Gone out. Back tomorrow morning.

Mills x

EIGHT (#ulink_642d8865-c714-52d2-8361-9b8b6467baa0)

The next morning, Millie walked into the house to the sound of a singing Kitty crouched on all fours.

‘I wanted to make myself some breakfast this morning, went to the fridge, and was almost knocked out by the smell!’ she said, head deep into the fridge.

‘It’s not that bad!’ said Millie, placing her handbag onto the wooden table.

‘It is!’ replied Kitty as she stood up and clocked Millie.

‘You look worse than me and I’m jetlagged. Partying, were we?’

‘Of course not!’ replied Millie, a little offended as to why Kitty would think she’d be partying whilst Lena was still in hospital.

‘Millie, surely you’re not so lazy that you can’t clean the fridge?’

Millie stared at the batch of sweet potatoes and the thick ashy mould congregating on them. The garlic and apples were still okay, but the potatoes were definitely on the turn. Kitty grabbed the sponge again and got to work, as Millie remained rooted to the spot. Kitty assumed Millie must have got very slack over the years. But to Millie, these were some of the last things that Lena had bought before going to sleep. She’d picked them out, paid for them, and loaded them into the fridge with her very own hands. Chucking them away would be like chucking out something that Lena had been a part of.

Millie knew it probably wouldn’t make sense to anyone but her, but it was simple; she hadn’t been ready to take that step. Just as she didn’t want to go into Lena’s room.

As Kitty tied up the large bin bag containing the rotting groceries, Millie thought her heart would break. ‘Can you take this downstairs to the wheelie bins?’ Kitty asked her.

Outside, Millie heaved the ‘rubbish’ into the big green bin and slowly shut the lid. It was a sunny day and a car whizzed by with its bass line blasting out. A neighbour two doors down was loading glass bottles into the recycling bin. Life was ticking along as it always did but for Lena, it was as if everything had frozen in time.

If Millie had done a superficial clean of the house, Kitty had made it sparkle.
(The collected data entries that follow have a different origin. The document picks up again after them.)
(** * GraphGPT / SGFormer example scripts: conversation templates, graph-token
    expansion, label masking and dataset indexing.

    Shallow embedding of [examples/graphgpt/nc_ft.py] and
    [examples/sgformer/lp_ft.py].  Python [str] values are [string]s (one
    [ascii] per code point below 256), Python [int]s are [Z], exceptions are
    an explicit [outcome], and printing is an explicit log.  The attributes
    of the class object [conversation_lib], which several functions read,
    are an explicit dictionary passed to them. *)

From Stdlib Require Import ZArith Lia Bool Ascii String List.
From Stdlib Require Import DecimalString.
From stdpp Require Import base option gmap strings list.

Local Open Scope Z_scope.

(** ** Exceptions *)

Inductive exn :=
| AssertionError
| ValueError
| TypeError
| KeyError
| IndexError
| AttributeError.

Inductive outcome (A : Type) :=
| Ok (a : A)
| Raise (e : exn).
Arguments Ok {A} a.
Arguments Raise {A} e.

#[global] Instance outcome_ret : MRet outcome := fun _ a => Ok a.
#[global] Instance outcome_bind : MBind outcome := fun _ _ f m =>
  match m with
  | Ok a => f a
  | Raise e => Raise e
  end.

(** [assert cond] *)
Definition py_assert (cond : bool) : outcome unit :=
  if cond then Ok tt else Raise AssertionError.

(** A [for] loop whose body may raise: the first exception ends it. *)
Fixpoint for_each {A B : Type} (f : A -> outcome B) (l : list A) : outcome (list B) :=
  match l with
  | [] => Ok []
  | a :: l' =>
      match f a with
      | Ok b => match for_each f l' with
                | Ok bs => Ok (b :: bs)
                | Raise e => Raise e
                end
      | Raise e => Raise e
      end
  end.

(** ** Sequence indexing *)

(** A slice bound [i] on a sequence of length [n]: a negative bound counts
    from the end, and the result is clamped to the sequence. *)
Definition slice_bound (n i : Z) : nat :=
  Z.to_nat (if i <? 0 then Z.max 0 (n + i) else Z.min i n).

(** [l[i]] for an integer [i]. *)
Definition py_index {A : Type} (l : list A) (i : Z) : outcome A :=
  let n := Z.of_nat (length l) in
  let j := if i <? 0 then n + i else i in
  if (0 <=? j) && (j <? n)
  then match l !! Z.to_nat j with
       | Some a => Ok a
       | None => Raise IndexError
       end
  else Raise IndexError.

(** [l[start:stop]]; an omitted bound is [None]. *)
Definition py_slice {A : Type} (l : list A) (start stop : option Z) : list A :=
  let n := Z.of_nat (length l) in
  let lo := slice_bound n (default 0 start) in
  let hi := slice_bound n (default n stop) in
  take (hi - lo) (drop lo l).

(** [t[start:stop] = v] on a one-dimensional tensor. *)
Definition fill_slice (start stop : option Z) (v : Z) (t : list Z) : list Z :=
  let n := Z.of_nat (length t) in
  let lo := slice_bound n (default 0 start) in
  let hi := slice_bound n (default n stop) in
  if (lo <? hi)%nat then take lo t ++ replicate (hi - lo) v ++ drop hi t else t.

(** ** Python string primitives *)

Module PyStr.

(** [len(s)] *)
Definition len (s : string) : Z := Z.of_nat (String.length s).

Fixpoint take (n : nat) (s : string) : string :=
  match n, s with
  | S k, String c s' => String c (take k s')
  | _, _ => EmptyString
  end.

Fixpoint drop (n : nat) (s : string) : string :=
  match n, s with
  | S k, String _ s' => drop k s'
  | _, _ => s
  end.

(** [s[:i]] *)
Definition slice_to (s : string) (i : Z) : string := take (slice_bound (len s) i) s.
(** X25.  Only the debounce timer sends suggestion requests: in any
    run of a fresh page the number of requests sent is at most the
    number of timers that fired, so no retry and no other event ever
    adds one. *)
Theorem requests_bounded_by_timers
    (name : string) (f : gmap string string) (m : option Map.ListingMap)
    (events : list Autocomplete.Event) :
  (List.length (Autocomplete.requests
                  (Autocomplete.run events (Autocomplete.new_world name f m)))
   <= Autocomplete.timer_count events)%nat.
Proof.
  induction events as [|e events IH] using rev_ind; [cbn; lia|].
  rewrite run_snoc. unfold Autocomplete.timer_count in *.
  rewrite List.filter_app, List.length_app.
  pose proof (run_single_flight events _ (single_flight_new name f m)) as Inv.
  set (w := Autocomplete.run events (Autocomplete.new_world name f m)) in *.
  destruct e as [value| |id outcome|id|index|id outcome];
    try (rewrite (requests_only_on_timer _ w Inv) by discriminate; cbn; lia).
  cbn [Autocomplete.step List.filter List.length].
  destruct (Autocomplete.debounceTimer (Autocomplete.session w)) as [q|]; [|lia].
  unfold Autocomplete.fetchSuggestions.
  cbn [Autocomplete.session Autocomplete.on_session Autocomplete.set_session
       Autocomplete.isLoading Autocomplete.set_debounceTimer].
  destruct (Autocomplete.isLoading (Autocomplete.session w)); cbn; [lia|].
  rewrite List.length_app. cbn. lia.
Qed.
(** * MCP client and server (JSON-RPC 2.0 over stdio): a shallow embedding

    Embeds [mcp-implementation/mcp_server.py] (class [MCPServer]) and
    [mcp-implementation/mcp_client.py] (class [MCPClient]).

    Conventions.
    - A decoded JSON document is a value of [json].  Python's [None] is
      [JNull]; JSON numbers are restricted to integers (floats are outside
      the model).  A Python [dict] with string keys is an association list
      in insertion order with unique keys.
    - The text of a line and [json.loads]/[json.dumps] are not modelled: an
      inbound line is represented by what reading and decoding it yields
      ([wire_line]: a document, or the way in which reading or decoding
      fails), an outbound line by the value passed to [json.dumps].  Where
      an exception of [json.dumps] would escape, in the server's
      [_write_message], the exception is given by a parameter of the model.
    - Logging is not part of the state.
    - Handler faults are instances of Python's [Exception]; signals that
      only derive from [BaseException] are outside the model. *)

From stdpp Require Import gmap strings list fin_maps pretty.

Open Scope string_scope.
Open Scope list_scope.
Set Warnings "-register-all".

(** ** Python values *)

Inductive json :=
| JNull
| JBool (b : bool)
| JInt (z : Z)
| JStr (s : string)
| JList (l : list json)
| JObj (kv : list (string * json)).

(** The hashable values a decoded document can hold, as dict keys. *)
Inductive key :=
| KNone
| KBool (b : bool)
| KInt (z : Z)
| KStr (s : string).

(** Python's built-in exceptions as the two modules meet them: the class,
    as far as an [except] clause tells classes apart, with [str(e)] or the
    key of a [KeyError].  The wording of the exceptions that the interpreter
    raises is CPython 3.11's; nothing below depends on it. *)
Inductive exn :=
| ValueError (msg : string)
| TypeError (msg : string)
| AttributeError (msg : string)
| KeyError (k : key)
| OtherException (msg : string).

(** [isinstance(e, ValueError)] *)
Definition is_ValueError (e : exn) : bool :=
  match e with ValueError _ => true | _ => false end.

Inductive outcome (A : Type) :=
| Ok (a : A)
| Raise (e : exn).
Arguments Ok {A} a.
Arguments Raise {A} e.

Global Instance outcome_ret : MRet outcome := @Ok.
Global Instance outcome_bind : MBind outcome := λ A B f m,
  match m with
  | Ok a => f a
  | Raise e => Raise e
  end.

Module Py.

(** [d.get(k)] on the entries of a dict: [None] when the key is absent. *)
Fixpoint assoc {A} (k : string) (kv : list (string * A)) : option A :=
  match kv with
  | [] => None
  | (k', v) :: rest => if decide (k' = k) then Some v else assoc k rest
  end.

(** [d[k] = v]: an existing key keeps its position, a new key is appended. *)
Fixpoint assoc_set {A} (k : string) (v : A) (kv : list (string * A))
  : list (string * A) :=
  match kv with
  | [] => [(k, v)]
  | (k', v') :: rest =>
      if decide (k' = k) then (k, v) :: rest else (k', v') :: assoc_set k v rest
  end.

Definition type_name (j : json) : string :=
  match j with
  | JNull => "NoneType"
  | JBool _ => "bool"
  | JInt _ => "int"
  | JStr _ => "str"
  | JList _ => "list"
  | JObj _ => "dict"
  end.

Definition no_attribute (j : json) (attr : string) : exn :=
  AttributeError ("'" +:+ type_name j +:+ "' object has no attribute '" +:+ attr +:+ "'").

Definition unhashable (j : json) : exn :=
  TypeError ("unhashable type: '" +:+ type_name j +:+ "'").

Definition not_iterable (j : json) : exn :=
  TypeError ("argument of type '" +:+ type_name j +:+ "' is not iterable").

Definition not_subscriptable (j : json) : exn :=
  match j with
  | JList _ => TypeError "list indices must be integers or slices, not str"
  | JStr _ => TypeError "string indices must be integers, not 'str'"
  | _ => TypeError ("'" +:+ type_name j +:+ "' object is not subscriptable")
  end.

(** [j.get(k, dflt)] *)
Definition get (j : json) (k : string) (dflt : json) : outcome json :=
  match j with
  | JObj kv => Ok (default dflt (assoc k kv))
  | _ => Raise (no_attribute j "get")
  end.

Fixpoint is_prefix (p s : string) : bool :=
  match p, s with
  | EmptyString, _ => true
  | String a p, String b s => bool_decide (a = b) && is_prefix p s
  | String _ _, EmptyString => false
  end.

(** [p in s] for two strings *)
Fixpoint is_infix (p s : string) : bool :=
  is_prefix p s ||
  match s with
  | EmptyString => false
  | String _ s => is_infix p s
  end.

(** [k in j] for a [str] literal [k]: a key of a dict, an element of a
    list, a substring of a string. *)
Definition contains (k : string) (j : json) : outcome bool :=
  match j with
  | JObj kv => Ok (bool_decide (is_Some (assoc k kv)))
  | JList l =>
      Ok (existsb (λ x, match x with JStr s => bool_decide (s = k) | _ => false end) l)
  | JStr s => Ok (is_infix k s)
  | _ => Raise (not_iterable j)
  end.

(** [j[k]] for a [str] literal [k] *)
Definition getitem (j : json) (k : string) : outcome json :=
  match j with
  | JObj kv =>
      match assoc k kv with
      | Some v => Ok v
      | None => Raise (KeyError (KStr k))
      end
  | _ => Raise (not_subscriptable j)
  end.

(** [hash(j)] raises on lists and dicts. *)
Definition hash (j : json) : outcome key :=
  match j with
  | JNull => Ok KNone
  | JBool b => Ok (KBool b)
  | JInt z => Ok (KInt z)
  | JStr s => Ok (KStr s)
  | JList _ | JObj _ => Raise (unhashable j)
  end.

(** [str(k)], also what an f-string renders. *)
Definition str (k : key) : string :=
  match k with
  | KNone => "None"
  | KBool true => "True"
  | KBool false => "False"
  | KInt z => pretty z
  | KStr s => s
  end.

(** [repr(k)]; for a string, exact when it holds no quote, backslash or
    unprintable character. *)
Definition repr (k : key) : string :=
  match k with
  | KStr s => "'" +:+ s +:+ "'"
  | _ => str k
  end.

(** [str(e)] *)
Definition exn_str (e : exn) : string :=
  match e with
  | ValueError msg | TypeError msg | AttributeError msg | OtherException msg => msg
  | KeyError k => repr k
  end.

(** [k in d] and [d[k]] for a dict [d] with string keys. *)
Definition find {A} (k : key) (d : list (string * A)) : option A :=
  match k with
  | KStr s => assoc s d
  | _ => None
  end.

(** The key of an int-keyed dict that [k] finds.  [True == 1] and
    [False == 0] with equal hashes, so a boolean finds an integer key. *)
Definition int_key (k : key) : option Z :=
  match k with
  | KInt z => Some z
  | KBool true => Some 1%Z
  | KBool false => Some 0%Z
  | _ => None
  end.

(** [len(j)] *)
Definition len (j : json) : outcome nat :=
  match j with
  | JStr s => Ok (String.length s)
  | JList l => Ok (length l)
  | JObj kv => Ok (length kv)
  | _ => Raise (TypeError ("object of type '" +:+ type_name j +:+ "' has no len()"))
  end.

(** [j[0]] *)
Definition item0 (j : json) : outcome json :=
  match j with
  | JList (x :: _) => Ok x
  | JList [] => Raise (OtherException "list index out of range")
  | JStr (String a _) => Ok (JStr (String a ""))
  | JStr "" => Raise (OtherException "string index out of range")
  | JObj _ => Raise (KeyError (KInt 0))
  | _ => Raise (TypeError ("'" +:+ type_name j +:+ "' object is not subscriptable"))
  end.

(** [bool(j)], the test of [if j:] *)
Definition truthy (j : json) : bool :=
  match j with
  | JNull | JBool false | JInt 0 | JStr "" | JList [] | JObj [] => false
  | _ => true
  end.

End Py.

(** What the iteration over the inbound stream yields next, by what the
    reader loops distinguish:
    - [Blank]: a line that is empty after [strip()];
    - [Malformed]: a line on which [json.loads] raises [JSONDecodeError];
    - [Refused e]: a line on which [json.loads] raises another exception
      [e], such as [RecursionError] on a text nested deeper than the
      interpreter recurses, or [ValueError] on an integer of more digits
      than the interpreter converts;
    - [Decoded document]: a line on which [json.loads] returns [document];
    - [Garbled e]: bytes that are not text in the encoding of the stream:
      the iteration itself raises [e] ([UnicodeDecodeError]) and yields no
      line. *)
Inductive wire_line :=
| Blank
| Malformed
| Refused (e : exn)
| Decoded (document : json)
| Garbled (e : exn).


(** ** The server: [mcp_server.py] *)

Module Server.

Inductive ErrorCode :=
| PARSE_ERROR
| INVALID_REQUEST
| METHOD_NOT_FOUND
| INVALID_PARAMS
| INTERNAL_ERROR.

Definition value (code : ErrorCode) : Z :=
  match code with
  | PARSE_ERROR => -32700
  | INVALID_REQUEST => -32600
  | METHOD_NOT_FOUND => -32601
  | INVALID_PARAMS => -32602
  | INTERNAL_ERROR => -32603
  end.

Record Tool := {
  tool_name : string;
  tool_description : string;
  inputSchema : json }.

Record Resource := {
  uri : string;
  resource_name : string;
  resource_description : string;
  mimeType : string }.

Record Prompt := {
  prompt_name : string;
  prompt_description : string;
  arguments : json }.

(** [dataclasses.asdict] *)
Definition asdict_Tool (t : Tool) : json :=
  JObj [("name", JStr (tool_name t));
        ("description", JStr (tool_description t));
        ("inputSchema", inputSchema t)].

Definition asdict_Resource (r : Resource) : json :=
  JObj [("uri", JStr (uri r));
        ("name", JStr (resource_name r));
        ("description", JStr (resource_description r));
        ("mimeType", JStr (mimeType r))].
They spent the day together and went food shopping.

‘Lets cook up something lovely for dinner. Cara could come over, too. Would be like old times, us all eating together!’
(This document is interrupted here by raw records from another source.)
(** The answer of the build-mcp-server [analyze_file_changes] is fixed by
    the working directory it resolves and by what its commands do in that
    directory: worlds that agree on these give the same answer, whatever
    git would do in the process's directory or in the other roots, and
    whatever the templates and the event log hold.  With
    [include_diff=false] only [git diff --name-status] is run. *)
Theorem build_analyze_file_changes_frame :
  forall (E E' : env) (base_branch : string) (include_diff : bool) (max_diff_lines : Z),
    BuildMcpServer.working_directory E = BuildMcpServer.working_directory E' ->
    signal_name E = signal_name E' ->
    run E (BuildMcpServer.working_directory E) (build_names_argv base_branch)
    = run E' (BuildMcpServer.working_directory E') (build_names_argv base_branch) ->
    (include_diff = true ->
     run E (BuildMcpServer.working_directory E) (build_diff_argv base_branch)
     = run E' (BuildMcpServer.working_directory E') (build_diff_argv base_branch)) ->
    BuildMcpServer.analyze_file_changes E base_branch include_diff max_diff_lines
    = BuildMcpServer.analyze_file_changes E' base_branch include_diff max_diff_lines.
Proof.
  intros E E' b i M Hwd Hsig H1 H2.
  assert (Hstr : forall e, str_exn E e = str_exn E' e).
  { intros [cmd rc out err|cls text]; simpl; [now rewrite Hsig | reflexivity]. }
  unfold BuildMcpServer.analyze_file_changes, subprocess_run.
  unfold build_names_argv, build_diff_argv in *. rewrite Hwd in *. rewrite H1.
  destruct (run E' (BuildMcpServer.working_directory E') ["git"; "diff"; "--name-status"; b])
    as [rc1 o1 e1|x1]; cbn -[str_exn].
  2:{ rewrite !Hstr. reflexivity. }
  destruct (rc1 =? 0); cbn -[str_exn]; [|now rewrite Hstr].
  destruct i; cbn -[str_exn]; [|reflexivity].
  rewrite (H2 eq_refl).
  destruct (run E' (BuildMcpServer.working_directory E') ["git"; "diff"; b])
    as [rc2 o2 e2|x2]; cbn -[str_exn].
  2:{ rewrite !Hstr. reflexivity. }
  destruct (rc2 =? 0); cbn -[str_exn]; [|now rewrite Hstr].
  destruct (Z.of_nat (List.length (splitlines o2)) >? M); reflexivity.
Qed.
Lemma dget_ddel_ne k k' d : k <> k' -> dget k (ddel k' d) = dget k d.
Proof.
  intros Hne. induction d as [|[k2 v2] d IH]; cbn; [done|].
  case_decide as E; cbn; [subst k2; by rewrite decide_False by done|].
  case_decide; done.
Qed.

Lemma dget_ddel_eq k d : dict_ok d -> dget k (ddel k d) = None.
Proof.
  unfold dict_ok. induction d as [|[k' v'] d IH]; cbn; [done|].
  rewrite NoDup_cons. intros [Hk Hd]. case_decide as E; cbn.
  - subst k'. by apply dget_None_keys.
  - rewrite decide_False by done. auto.
Qed.

Lemma dkeys_dset k v d :
  dkeys (dset k v d) = if dmem k d then dkeys d else dkeys d ++ [k].
Proof.
  unfold dmem, dkeys. induction d as [|[k' v'] d IH]; cbn; [done|].
  case_decide as E; cbn; [done|]. rewrite IH.
  destruct (dget k d); done.
Qed.

Lemma dset_fresh k v d : k ∉ dkeys d -> dset k v d = d ++ [(k, v)].
Proof.
  induction d as [|[k' v'] d IH]; cbn; [done|].
  rewrite not_elem_of_cons. intros [Hne Hk]. rewrite decide_False by done. by rewrite IH.
Qed.

Lemma dict_ok_nil : dict_ok [].
Proof. apply NoDup_nil_2. Qed.

Lemma dict_ok_dset k v d : dict_ok d -> dict_ok (dset k v d).
Proof.
  unfold dict_ok. rewrite dkeys_dset. unfold dmem.
  destruct (dget k d) eqn:E; [done|]. intros H.
  apply NoDup_app. split; [done|]. split; [|apply NoDup_singleton].
  intros x Hx ->%list_elem_of_singleton. by apply dget_None_keys in E.
Qed.

Lemma ddel_sublist k d : dkeys (ddel k d) `sublist_of` dkeys d.
Proof.
  induction d as [|[k' v'] d IH]; cbn; [done|].
  case_decide; cbn; [by apply sublist_cons | by apply sublist_skip].
Qed.

Lemma dict_ok_ddel k d : dict_ok d -> dict_ok (ddel k d).
Proof.
  unfold dict_ok. intros H. eapply sublist_NoDup; [done | apply ddel_sublist].
Qed.

Lemma dget_elem_of k v d : dget k d = Some v -> (k, v) ∈ d.
Proof.
  induction d as [|[k' v'] d IH]; cbn; [done|].
  case_decide; intros; simplify_eq; [left | right; auto].
Qed.

Lemma elem_of_dget k v d : dict_ok d -> (k, v) ∈ d -> dget k d = Some v.
Proof.
  unfold dict_ok. induction d as [|[k' v'] d IH]; cbn; [by intros _ []%not_elem_of_nil|].
  rewrite NoDup_cons. intros [Hk Hd] [[= -> ->]|H]%elem_of_cons.
  - by rewrite decide_True by done.
  - rewrite decide_False; [auto|]. intros ->.
    apply Hk. unfold dkeys. apply list_elem_of_fmap. by exists (k', v).
Qed.

Lemma dset_elem_of k v k' v' d :
  (k', v') ∈ dset k v d -> (k' = k /\ v' = v) \/ (k', v') ∈ d.
Proof.
  induction d as [|[k2 v2] d IH]; cbn.
  - intros [= -> ->]%list_elem_of_singleton. by left.
  - case_decide as E; [subst k2|]; intros [[= -> ->]|H]%elem_of_cons.
    + by left.
    + right. by right.
    + right. by left.
    + destruct (IH H) as [?|?]; [by left | right; by right].
Qed.

Lemma ddel_elem_of k kv d : kv ∈ ddel k d -> kv ∈ d.
Proof.
  induction d as [|[k2 v2] d IH]; cbn; [done|].
  case_decide as E; [by right|].
  intros [->|H]%elem_of_cons; [left | right; auto].
Qed.

Lemma Forall_dset (P : K * V -> Prop) k v d :
  P (k, v) -> Forall P d -> Forall P (dset k v d).
Proof.
  intros Hp Hd. apply Forall_forall. intros [k' v'] H.
  apply dset_elem_of in H as [[-> ->]|H]; [done|].
  rewrite Forall_forall in Hd. by apply Hd.
Qed.

Lemma Forall_ddel (P : K * V -> Prop) k d : Forall P d -> Forall P (ddel k d).
Proof.
  rewrite !Forall_forall. intros Hd kv H. apply Hd. by eapply ddel_elem_of.
Qed.
End PyDict.

#[export] Hint Resolve dict_ok_nil dict_ok_dset dict_ok_ddel : pybytes.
Millie cast her mind back to their childhood, and remembered the umpteen TV dinners that Lena would dish up whilst their mother went to another audition or just shut herself away in her room. She was too polite now to taint her mother’s rose-tinted memory and didn’t want to spoil what had been a really nice day together.
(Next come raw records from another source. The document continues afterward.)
Lemma or_at_bit m k :
  0 <= k < 32 * pylen m ->
  exists m', or_at m (k / 32) (Z.shiftl 1 (k mod 32)) = Ok m'
    /\ length m' = length m
    /\ (Forall is_word m -> Forall is_word m')
    /\ forall i, 0 <= i -> mask_bit m' i = mask_bit m i || (i =? k).
Proof.
  intros Hk. pose proof (div_range k _ Hk) as Hq.
  pose proof (Z.mod_pos_bound k 32 ltac:(lia)) as Hr.
  unfold or_at. rewrite (proj2 (Z.ltb_ge (k / 32) 0)) by lia.
  rewrite (proj2 (Z.leb_le 0 (k / 32))), (proj2 (Z.ltb_lt (k / 32) _)) by lia.
  cbn [andb]. eexists. split; [done|]. split; [apply length_alter|]. split.
  - intros Hw. apply Forall_alter; [done|]. intros w _ Hb.
    apply lor_bound; [lia|done|]. by apply shiftl_one_bound.
  - intros i Hi. unfold mask_bit.
    destruct (Z.eq_dec (i / 32) (k / 32)) as [E|E].
    + rewrite E, list_lookup_alter_eq.
      destruct (lookup_lt_is_Some_2 m (Z.to_nat (k / 32))) as [w Hw].
      { unfold pylen in *. lia. }
      rewrite Hw. cbn. rewrite Z.lor_spec.
      rewrite testbit_shiftl_one by (apply Z.mod_pos_bound || apply Hr; lia).
      f_equal. pose proof (Z.div_mod i 32 ltac:(lia)). pose proof (Z.div_mod k 32 ltac:(lia)).
      destruct (Z.eqb_spec (k mod 32) (i mod 32)), (Z.eqb_spec i k); try done; lia.
    + rewrite list_lookup_alter_ne.
      * assert (i <> k) by congruence. apply Z.eqb_neq in H. rewrite H.
        by rewrite orb_false_r.
      * assert (0 <= i / 32) by (apply Z.div_pos; lia). lia.
Qed.

(** The mask holds exactly the indices of the dictionary. *)
Lemma mask_fold_spec (fields : list (Z * bytes)) m :
  Forall (fun '(k, _) => 0 <= k < 32 * pylen m) fields ->
  Forall is_word m ->
  exists m', res_fold (fun m '(idx, _) => or_at m (idx / 32) (Z.shiftl 1 (idx mod 32))) m fields = Ok m'
    /\ length m' = length m /\ Forall is_word m'
    /\ forall i, 0 <= i -> mask_bit m' i = mask_bit m i || bool_decide (i ∈ dkeys fields).
Proof.
  revert m. induction fields as [|[k v] fields IH]; intros m Hf Hm; cbn.
  - exists m. repeat split; [done|]. intros i _.
    rewrite bool_decide_eq_false_2, orb_false_r; [done|]. apply not_elem_of_nil.
  - apply Forall_cons in Hf as [Hk Hf].
    destruct (or_at_bit m k Hk) as (m1 & -> & Hl & Hw & Hb). cbn.
    destruct (IH m1) as (m2 & E2 & Hl2 & Hw2 & Hb2).
    { unfold pylen in *. rewrite Hl. done. }
    { auto. }
    exists m2. split; [done|]. split; [congruence|]. split; [done|].
    intros i Hi. rewrite Hb2, Hb by done. rewrite <- orb_assoc. f_equal.
    destruct (Z.eqb_spec i k) as [->|Hne]; cbn.
    + symmetry. apply bool_decide_eq_true. left.
    + apply bool_decide_ext. unfold dkeys. cbn. rewrite elem_of_cons. intuition congruence.
Qed.
(* ===== verification/Consts.v ===== *)
(** * The constants of server/world_server.py

    Opcodes, field indices, aura and spell flags, tuning values and tables, under
    the names the module gives them.  Times in seconds are whole nanoseconds, the
    resolution of [time.monotonic()]; see World.v for the clock. *)
From S2P Require Import Prelude Wire PyFloat.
Millie called Cara, who said she didn’t want any dinner but would need to come over later anyway.

Kitty was packing away the last of the dishes as Cara walked in.

‘I saved you some chicken,’ said Kitty.

‘I’d better not thanks though. Ade’s cooking later. I just came to check things like the bills and bank statements. I’m not even sure if there’s enough money in her account to pay for everything and keep things ticking over while she’s…away.’

‘She’s still getting paid, so there should be,’ added Kitty rather carelessly.